The placement, priced at 1,521.59 pence per share, came at a 6.3% markup over NAV and raised approximately £43 million. Following the transaction, just over 1.11 billion shares now circulate, while the trust retains 371.9 million pieces in reserve. The stock ended Friday at 1,521 pence, up 0.86% on the day, and has gained roughly 30% in euro terms since the start of the year — a sharp recovery from the November low of €11.87.
A 27% NAV Return Fuels the Turnaround
The underlying performance has been robust. For the financial year ended 31 March 2026, Scottish Mortgage delivered a net asset value total return of 27.4%, comfortably outpacing the FTSE All-World Index’s 18.0%. The share price total return came in at 26.8%, reflecting a mild premium narrowing during the period. The trust’s cost ratio stayed flat at 0.33%, while gearing slipped to around 11% — not because of debt repayment, but because the expanding portfolio automatically reduced leverage.
Over a decade, the numbers are striking. NAV total return stands at 435%, more than double the FTSE All-World’s 234%. Those long-term results, however, were overshadowed by four years of persistent discount — a discount that now appears to have closed.
Should investors sell immediately? Or is it worth buying Scottish Mortgage Investment?
SpaceX Now Dominates the Portfolio
The engine behind both the NAV growth and the renewed investor enthusiasm is SpaceX. The rocket and satellite operator now accounts for 19% of total assets, making it the trust’s largest single holding. That position has swelled from an original £151 million investment to roughly £3 billion, lifting its weight from 7.8% to 19%.
Manager Tom Slater attributes much of that value creation to Starlink, describing the satellite-internet network as a global connectivity platform with software-like profit margins. The SpaceX stake alone has transformed Scottish Mortgage’s return profile, but it also introduces concentration risk — particularly as the company moves toward its long-anticipated public debut.
SpaceX’s initial public offering is expected on or around 12 June 2026, with a reported valuation range of $1.75 trillion to $1.85 trillion. How the trust will manage the transition of such a large position from unquoted to listed status is one of the most closely watched questions in the coming weeks.
Private-Equity Footprint Doubles
Beyond SpaceX, Scottish Mortgage has accelerated its push into unquoted companies. During the past financial year, ÂŁ254 million was allocated to private-equity investments, nearly double the ÂŁ132 million deployed a year earlier. The private-market tilt reflects a broader conviction that the most compelling growth stories are still outside public exchanges.

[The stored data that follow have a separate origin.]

(** X13.  A screening as [createShowtime] stores it.  When the handler
    answers 201, the theater of the request is stored and active, the new
    screening is appended to the collection, active, with the requested
    window, which is not empty and does not start before the clock reading;
    it has one seat per active seat of the theater, every one available and
    priced at the base price times the multiplier of its class, no claim
    record, an occupancy of zero, and it collides with no screening that was
    stored before. *)
Theorem created_screening_is_fresh :
  forall (env : ShowtimeEnv) (req : ShowtimeRequest) (st st' : Store)
         (code : Z) (sh : Showtime.t),
    createShowtime env req st = (st', Json code (ShowtimeBody sh)) ->
    exists th,
      findById Theater._id (reqTheater req) (theaters st) = Some th
      /\ Theater.isActive th = true
      /\ showtimes st' = showtimes st ++ [sh]
      /\ reservations st' = reservations st
      /\ Showtime._id sh = newShowtimeId env
      /\ Showtime.theater sh = reqTheater req
      /\ Showtime.startTime sh = reqStartTime req
      /\ Showtime.endTime sh = reqEndTime req
      /\ Showtime.isActive sh = true
      /\ Showtime.startTime sh < Showtime.endTime sh
      /\ showtimeNow env <= Showtime.startTime sh
      /\ Showtime.availableSeats sh = seatsFromTheater (reqBasePrice req) th
      /\ (forall s, In s (Showtime.availableSeats sh) ->
            AvailableSeat.isAvailable s = true
            /\ AvailableSeat.price s
               = (reqBasePrice req
                  * Theater.priceMultiplier th (AvailableSeat.type s))%Q)
      /\ totalCapacity sh
         = List.length (filter TheaterSeat.isActive (Theater.seats th))
      /\ availableSeatsCount sh = totalCapacity sh
      /\ reservedSeatsCount sh = 0%nat
      /\ occupancyPercentage sh = 0
      /\ consistent sh
      /\ (forall o, In o (showtimes st) ->
            ~ collides (Showtime.theater sh) (Showtime.startTime sh)
                (Showtime.endTime sh) o).
Proof.
  intros env req st st' code sh. unfold createShowtime.
  destruct (findById Movie._id (reqMovie req) (movies st)) as [m|]; [|discriminate].
  destruct (negb (Movie.isActive m)); [discriminate|].
  destruct (findById Theater._id (reqTheater req) (theaters st)) as [th|] eqn:Hth;
    [|discriminate].
  destruct (Theater.isActive th) eqn:Hact; cbn [negb]; [|discriminate].
  destruct (find (conflictFilter (reqTheater req) (reqStartTime req) (reqEndTime req))
              (showtimes st)) as [o|] eqn:Hq; [discriminate|].
  unfold insertShowtime, showtimePreSave.
  cbn [Showtime.startTime Showtime.endTime].
  destruct (reqEndTime req <=? reqStartTime req) eqn:Hle; [discriminate|].
  destruct (reqStartTime req <? showtimeNow env) eqn:Hpast; [discriminate|].
  cbn [andb]. destruct (showtimeAccepted env); [|discriminate].
  intros H. injection H as <- _ <-.
  apply Z.leb_gt in Hle. apply Z.ltb_ge in Hpast.
  exists th.
  assert (Hall : forall s, In s (seatsFromTheater (reqBasePrice req) th) ->
                           AvailableSeat.isAvailable s = true).
  { intros s Hs. now apply seatsFromTheater_available in Hs. }
  assert (Hcount : List.length (filter AvailableSeat.isAvailable
                                  (seatsFromTheater (reqBasePrice req) th))
                   = List.length (seatsFromTheater (reqBasePrice req) th))
    by now apply filter_all_length.
  rewrite occupancy_zero by reflexivity.
  unfold totalCapacity, availableSeatsCount, reservedSeatsCount.
  cbn [showtimes reservations setShowtimes Showtime._id Showtime.theater
       Showtime.startTime Showtime.endTime Showtime.isActive
       Showtime.availableSeats Showtime.reservedSeats List.length].
  repeat split; try assumption; try reflexivity.
  - now apply Hall.
  - match goal with
    | Hs : In _ (seatsFromTheater _ _) |- _ =>
        apply seatsFromTheater_available in Hs; tauto
    end.
  - unfold seatsFromTheater. now rewrite length_map.
  - intros c [].
  - intros o Hin Hcol. apply conflictFilter_collides in Hcol.
    apply (find_none _ _ Hq) in Hin. congruence.
Qed.

(** ** Refund and the clock *)

Lemma hours_above_24 (sh : Showtime.t) (now : Date) :
  Qltb 24 (Reservation.hoursUntilShowtime sh now) = true
  <-> now + 24 * hour < Showtime.startTime sh.
Proof.
  rewrite Qltb_lt.
  unfold Reservation.hoursUntilShowtime, Qlt, Qdiv, Qmult, Qinv, inject_Z, hour.
  simpl. lia.
Qed.

Lemma hours_above_2 (sh : Showtime.t) (now : Date) :
  Qltb 2 (Reservation.hoursUntilShowtime sh now) = true
  <-> now + 2 * hour < Showtime.startTime sh.
Proof.
  rewrite Qltb_lt.
  unfold Reservation.hoursUntilShowtime, Qlt, Qdiv, Qmult, Qinv, inject_Z, hour.
  simpl. lia.
Qed.

(** X14.  With one clock reading the refund is never nothing.  When the
    guard of [cancel] and its refund computation read the same time, a
    cancellation that goes through refunds nine tenths of the total if the
    start is more than 24 hours away and half of it otherwise: the branch
    without refund cannot be reached, because the guard has already refused
    every start within two hours. *)
Theorem one_clock_refund :
  forall (reason : option string) (sh : Showtime.t) (now tStamp : Date)
         (r r' : Reservation.t),
    Reservation.cancel reason (Some sh) now tStamp now r = (r', None) ->
    now + 2 * hour < Showtime.startTime sh
    /\ (now + 24 * hour < Showtime.startTime sh ->
        Reservation.refundAmount r' = Some (Reservation.totalAmount r * 0.9)%Q)
    /\ (Showtime.startTime sh <= now + 24 * hour ->
        Reservation.refundAmount r' = Some (Reservation.totalAmount r * 0.5)%Q).
Proof.
  intros reason sh now tStamp r r'. unfold Reservation.cancel.
  destruct (Reservation.isCancellable (Some sh) now r) eqn:Hc; [|discriminate].
  cbn [negb]. intros H. injection H as <-.
  unfold Reservation.isCancellable in Hc.
  destruct (String.eqb (Reservation.status r) "cancelled"
            || String.eqb (Reservation.status r) "completed"); [discriminate|].
  apply Z.ltb_lt in Hc.
  pose proof (hours_above_24 sh now) as H24.
  pose proof (hours_above_2 sh now) as H2.
  simpl. unfold Reservation.refundFor.
  destruct (Qltb 24 (Reservation.hoursUntilShowtime sh now)).
  - repeat split.
    + exact Hc.
    + intros Hle. assert (now + 24 * hour < Showtime.startTime sh) by now apply H24.
      unfold hour in *. lia.
  - assert (Hnot : ~ now + 24 * hour < Showtime.startTime sh).
    { intros Hlt. apply H24 in Hlt. discriminate. }
    assert (E : Qltb 2 (Reservation.hoursUntilShowtime sh now) = true)
      by (apply H2; exact Hc).
    rewrite E. repeat split.
    + exact Hc.
    + intros Hlt. contradiction.
Qed.

(** X15.  What can be edited can be cancelled at nine tenths.  A
    reservation that [isEditable] lets through, on a screening that is
    known, is confirmed and starts more than 24 hours after the clock
    reading; [isCancellable] lets it through at the same reading, and
    cancelling it then refunds nine tenths of the total. *)
Theorem editable_is_refundable :
  forall (sh : Showtime.t) (now tStamp : Date) (reason : option string)
         (r : Reservation.t),
    isEditable (Some sh) now r = true ->
    Reservation.status r = "confirmed"
    /\ now + 24 * hour < Showtime.startTime sh
    /\ Reservation.isCancellable (Some sh) now r = true
    /\ exists r',
         Reservation.cancel reason (Some sh) now tStamp now r = (r', None)
         /\ Reservation.status r' = "cancelled"
         /\ Reservation.refundAmount r'
            = Some (Reservation.totalAmount r * 0.9)%Q.
Proof.
  intros sh now tStamp reason r. unfold isEditable.
  destruct (String.eqb (Reservation.status r) "confirmed") eqn:Hs; [|discriminate].
  cbn [negb]. intros Hlt. apply Z.ltb_lt in Hlt. apply String.eqb_eq in Hs.
  assert (Hlt' : now + 24 * hour < Showtime.startTime sh) by exact Hlt.
  assert (Hc : Reservation.isCancellable (Some sh) now r = true).
  { unfold Reservation.isCancellable. rewrite Hs. simpl. apply Z.ltb_lt.
    unfold hour in Hlt'. lia. }
  split; [exact Hs|]. split; [exact Hlt'|]. split; [exact Hc|].
  unfold Reservation.cancel. rewrite Hc. cbn [negb].
  eexists. split; [reflexivity|]. split; [reflexivity|].
  simpl. unfold Reservation.refundFor.
  now rewrite (proj2 (hours_above_24 sh now) Hlt').
Qed.

(** ** The seat map *)

(** X16.  What the seat map shows is what can be booked.  When
    [getAvailableSeats] answers 200, the screening is active and has not
    started; the seats it lists as available are the inventory records with
    the flag set, their count is the reported count and is at most the
    capacity; a seat key can be claimed exactly when the list has a seat with
    that key; a booking at that clock reading of listed seats, each named
    once, claims them in the stored screening (and is then answered with the
    refusal of its reservation) if the screening starts later and ends after
    it starts and the write of the screening is accepted.  At the start
    instant itself the seat map still answers while a booking is refused
    with 'Showtime unavailable'. *)
Theorem seat_map_matches_booking :
  forall (now : Date) (id : ObjectId) (st : Store) (m : SeatMap),
    getAvailableSeats now id st = Done 200 m ->
    exists sh,
      findById Showtime._id id (showtimes st) = Some sh
      /\ Showtime.isActive sh = true
      /\ now <= Showtime.startTime sh
      /\ mapAvailableCount m = List.length (mapAvailable m)
      /\ (mapAvailableCount m <= mapTotalCapacity m)%nat
      /\ mapReservedCount m = List.length (mapReserved m)
      /\ (forall s, In s (mapAvailable m)
                    <-> In s (Showtime.availableSeats sh)
                        /\ AvailableSeat.isAvailable s = true)
      /\ (forall k, bookable k (Showtime.availableSeats sh)
                    <-> exists s, In s (mapAvailable m) /\ keyOfSeat s = k)
      /\ (forall env req user,
             bookingShowtime req = id ->
             bookingNow env = now ->
             now < Showtime.startTime sh ->
             Showtime.startTime sh < Showtime.endTime sh ->
             (forall k, In k (bookingSeats req) ->
                        exists s, In s (mapAvailable m) /\ keyOfSeat s = k) ->
             NoDup (bookingSeats req) ->
             showtimeSaveAccepted env = true ->
             createReservation env req user st
             = (claimedStore env req user sh st, claimedThenRefused))
      /\ (forall env req user,
             bookingShowtime req = id ->
             bookingNow env = now ->
             now = Showtime.startTime sh ->
             createReservation env req user st
             = (st, Fail 400 "Showtime unavailable" NoInfo)).
Proof.
  intros now id st m. unfold getAvailableSeats.
  destruct (findById Showtime._id id (showtimes st)) as [sh|] eqn:Hsh;
    [|discriminate].
  destruct (Showtime.isActive sh) eqn:Hact; cbn [negb]; [|discriminate].
  destruct (Showtime.startTime sh <? now) eqn:Hstarted; [discriminate|].
  intros H. injection H as <-. apply Z.ltb_ge in Hstarted.
  exists sh. cbn [mapAvailable mapReserved mapTotalCapacity mapAvailableCount
                  mapReservedCount].
  assert (Hlisted : forall k, bookable k (Showtime.availableSeats sh)
                             <-> exists s,
                                   In s (filter AvailableSeat.isAvailable
                                           (Showtime.availableSeats sh))
                                   /\ keyOfSeat s = k).
  { intros k. unfold bookable. split.
    - intros [s [Hin [Hkey Hav]]]. exists s. split; [|assumption].
      apply filter_In. now split.
    - intros [s [Hin Hkey]]. apply filter_In in Hin. exists s. tauto. }
  split; [reflexivity|]. split; [exact Hact|]. split; [exact Hstarted|].
  split; [reflexivity|].
  split; [unfold availableSeatsCount, totalCapacity; apply filter_length_le|].
  split; [reflexivity|].
  split; [intros s; apply filter_In|].
  split; [exact Hlisted|]. split.
  - intros env req user Hid Hnow Hfut Hlt Hall Hnd Hacc1.
    assert (Hload : loadPhase req st = Some sh)
      by (unfold loadPhase; now rewrite Hid).
    destruct (claim_goes_through env req user st sh) as [n Hclaim];
      try assumption.
    + now rewrite Hnow.
    + intros k Hk. apply Hlisted. now apply Hall.
    + exact (claimed_then_refused _ _ _ _ _ _ _ Hload Hclaim).
  - intros env req user Hid Hnow Hstart.
    unfold createReservation, loadPhase, claimPhase, claimPhaseWith.
    rewrite Hid, Hsh, Hact, Hnow, Hstart, Z.leb_refl. reflexivity.
Qed.

(** ** The schedule stays free of clashes *)

Lemma clash_sym (a b : Showtime.t) : clash a b -> clash b a.
Proof. unfold clash, overlaps. intuition congruence. Qed.

Lemma clash_collides (a b : Showtime.t) :
  clash a b
  <-> Showtime.isActive a = true
      /\ collides (Showtime.theater a) (Showtime.startTime a) (Showtime.endTime a) b.
Proof. unfold clash, collides, overlaps. intuition congruence. Qed.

The public holdings that supported the fund’s recovery include several heavyweight names in artificial intelligence infrastructure. TSMC gained nearly 100% year-over-year, ASML climbed around 94%, and Nvidia added roughly 57%. Those three positions alone accounted for a significant portion of the outperformance.
A 43-Year Dividend Streak Continues
Despite the growth focus, Scottish Mortgage retains its status as an AIC Dividend Hero. The board has raised the total dividend for the 43rd consecutive year, lifting the payout to 4.57 pence per share — a 4.3% increase. The final dividend of 2.97 pence goes ex-dividend on 11 June 2026, with a record date of 12 June and payment scheduled for 10 July.
For income investors, the yield remains modest, but the unbroken 43-year growth record carries significant signalling value. It underscores management’s confidence in the underlying cash flows, even as the trust leans heavily into pre-IPO ventures and concentrated bets.
The Premium as a Barometer
The return to a premium is more than a technical footnote. For four years, Scottish Mortgage traded at a discount as speculative-growth investing fell out of favour. The shift signals that the market — concentrated, unquoted-heavy, and high-conviction — is once again willing to pay above asset value for access to the fund’s strategy. The treasury issuance, rather than the buyback programme that had been common, confirms that demand has swung decisively in the trust’s favour. Whether that premium holds beyond the SpaceX IPO will test the durability of the recovery.